A lithium-ion battery chemistry with higher energy density (150–220 Wh/kg) than LiFePO₄, providing longer runtime per charge or lighter weight for equivalent runtime. NMC batteries are common in consumer electronics and electric vehicles. In warehouse AMR applications, NMC’s higher energy density is offset by shorter cycle life (800–2,000 cycles to 80% capacity, compared to 2,000–5,000+ for LiFePO₄), lower thermal stability (greater susceptibility to thermal runaway under abuse conditions), and higher long-term cost due to more frequent replacement. The buyer should verify the battery chemistry in the AMR vendor’s proposal and calculate the battery replacement cost in the 10-year TCO: NMC batteries at $3,000–$5,000 per robot replaced every 2–3 years represent a significant operating cost that LiFePO₄ batteries avoid.

The process by which an AMR determines its precise position and orientation (x, y, θ) within the facility’s digital map. Localization is the foundation of autonomous navigation: the robot must know where it is before it can plan a path to where it needs to go. LiDAR SLAM is the primary localization method for warehouse AMRs, supplemented by odometry (wheel encoder data), IMU (inertial measurement unit) data, and in some systems, visual features from cameras. Localization accuracy in warehouse environments is typically ±20–50mm positional and ±1–2° angular, sufficient for aisle navigation and docking at pick stations and charging stations.

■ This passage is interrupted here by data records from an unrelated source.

Lemma acquire_ok n m i g e entry groupID :
  manager_ok n m -> lm_goroutines m !! i = Some g -> go_pc g = PcIdle ->
  lm_entries m !! e = Some entry -> le_groupID entry = groupID ->
  lm_locks m !! groupID = Some e \/ lm_locks m !! groupID = None ->
  manager_ok n (mkManager (<[e := add_ref entry 1]> (lm_entries m)) (<[groupID := e]> (lm_locks m))
    (<[i := mkGoroutine (PcTryLock e) (go_held g)]> (lm_goroutines m)) (lm_panicked m)).
Proof.
  intros Hm Hi Hpc He Hgr Hl. pose proof (lookup_lt_Some _ _ _ He) as Hlen.
  set (g' := mkGoroutine (PcTryLock e) (go_held g)).
  assert (Hu : forall e', Z.of_nat (uses e' g') = Z.of_nat (uses e' g) + if decide (e' = e) then 1 else 0).
  { intros e'. unfold uses. rewrite Hpc. cbn [g' go_held go_pc pc_uses].
    destruct (bool_decide_reflect (e = e')), (decide (e' = e)); try congruence; lia. }
  pose proof (refs_step n m i g g' e entry 1 Hm Hi He eq_refl Hu) as Hstep.
  assert (Hnn : 0 <= le_refs entry) by (rewrite (mo_refs n m Hm e entry He); lia).
  split; cbn.
  - apply Hm.
  - intros e' entry' He'. by apply Hstep.
  - intros e' entry' [(<- & <- & _)|[Hne He']]%list_lookup_insert_Some Hpos; cbn.
    + rewrite Hgr. apply lookup_insert_eq.
    + pose proof (mo_listed n m Hm e' entry' He' Hpos) as Hlk. rewrite lookup_insert_ne; [done|].
      intros E. rewrite <-E in Hlk. destruct Hl; congruence.
  - intros gr e' [[<- <-]|[Hne Hlk]]%lookup_insert_Some.
    + exists (add_ref entry 1). rewrite list_lookup_insert_eq by done. split_and!; [done|done|cbn; lia].
    + destruct (mo_used n m Hm gr e' Hlk) as (entry' & He' & Hg' & Hp'). exists entry'.
      rewrite list_lookup_insert_ne by congruence. done.
  - intros e' entry' He'. by apply Hstep.
  - intros e' entry' He'. by apply (Hstep e').
  - rewrite length_insert. intros j x e' [(<- & <- & _)|[_ Hj]]%list_lookup_insert_Some Hpos.
    + specialize (Hu e'). destruct (decide (e' = e)) as [-> |]; [done|]. apply (mo_valid n m Hm i g e' Hi). lia.
    + by apply (mo_valid n m Hm j x e').
Qed.

Lemma releaseRef_ok n m i g e :
  manager_ok n m -> lm_goroutines m !! i = Some g -> go_pc g = PcReleaseRef e ->
  manager_ok n (releaseRef m i g e).
Proof.
  intros Hm Hi Hpc. unfold releaseRef. destruct (lm_entries m !! e) as [entry|] eqn:He; [|done].
  set (g' := mkGoroutine PcIdle (go_held g)).
  assert (Hone : (1 <= uses e g)%nat) by (unfold uses; rewrite Hpc; cbn; rewrite bool_decide_true by done; lia).
  assert (Hu : forall e', Z.of_nat (uses e' g') = Z.of_nat (uses e' g) + if decide (e' = e) then -1 else 0).
  { intros e'. unfold uses in *. rewrite Hpc. cbn [g' go_held go_pc pc_uses].
    destruct (bool_decide_reflect (e = e')), (decide (e' = e)); try congruence; lia. }
  pose proof (refs_step n m i g g' e entry (-1) Hm Hi He eq_refl Hu) as Hstep.
  assert (Hpos : 0 < le_refs entry).
  { rewrite (mo_refs n m Hm e entry He). pose proof (sum_at_least (uses e) _ i g Hi). lia. }
  pose proof (mo_listed n m Hm e entry He Hpos) as Hlk. cbn [add_ref le_refs le_groupID].
  rewrite bool_decide_true, andb_true_r by done.
  assert (Hdel : forall gr, (if le_refs entry + -1 =? 0 then delete (le_groupID entry) (lm_locks m) else lm_locks m) !! gr
             = if decide (gr = le_groupID entry /\ le_refs entry = 1) then None else lm_locks m !! gr).
  { intros gr. destruct (Z.eqb_spec (le_refs entry + -1) 0).
    - destruct (decide (gr = le_groupID entry)) as [-> |].
      + rewrite lookup_delete_eq, decide_True; [done|]. split; [done|lia].
      + rewrite lookup_delete_ne, decide_False by (done || (by intros [? _])). done.
    - rewrite decide_False; [done|]. intros [_ ?]. lia. }
  split; cbn.
  - apply Hm.
  - intros e' entry' He'. by apply Hstep.
  - intros e' entry' [(<- & <- & _)|[Hne He']]%list_lookup_insert_Some Hp; cbn in *; rewrite Hdel.
    + rewrite decide_False; [done|]. intros [_ ?]. lia.
    + pose proof (mo_listed n m Hm e' entry' He' Hp). rewrite decide_False; [done|]. intros [E _]. congruence.
  - intros gr e' Hl. rewrite Hdel in Hl. case_decide as Hd; [done|].
    destruct (mo_used n m Hm gr e' Hl) as (entry' & He' & Hg' & Hp').
    destruct (decide (e = e')) as [<-|Hne].
    + exists (add_ref entry (-1)). rewrite list_lookup_insert_eq by (by eapply lookup_lt_Some).
      assert (entry' = entry) as -> by congruence. split_and!; [done|done|]. cbn.
      destruct (decide (le_refs entry = 1)); [|lia]. exfalso. apply Hd. by split.
    + exists entry'. by rewrite list_lookup_insert_ne.
  - intros e' entry' He'. by apply Hstep.
  - intros e' entry' He'. by apply (Hstep e').
  - rewrite length_insert. intros j x e' [(<- & <- & _)|[_ Hj]]%list_lookup_insert_Some Hp.
    + specialize (Hu e'). apply (mo_valid n m Hm i g e' Hi). destruct (decide (e' = e)); lia.
    + by apply (mo_valid n m Hm j x e').
Qed.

A condition in which the AMR’s localization system cannot determine the robot’s position with sufficient confidence to continue navigation safely. Localization failure triggers a protective stop: the robot halts, reports the failure to the FMS, and waits for operator intervention or an automated recovery attempt (rotating in place to acquire new sensor data that resolves the positional ambiguity). Common causes include featureless environments (long aisles without distinguishing features), reflective surfaces (the LiDAR pulse bounces unpredictably off reflective racking or shrink-wrapped pallets), dynamic environment changes (a section of racking was removed or reconfigured since the map was created), and sensor occlusion (the LiDAR’s field of view is blocked by a pallet or cart). Localization failure rate is a key performance metric: a fleet with a 0.1% localization failure rate per task generates 5 failures per 5,000 daily tasks, each requiring 30–60 seconds of downtime; a fleet with a 1.0% rate generates 50 failures per day—a significant productivity drain.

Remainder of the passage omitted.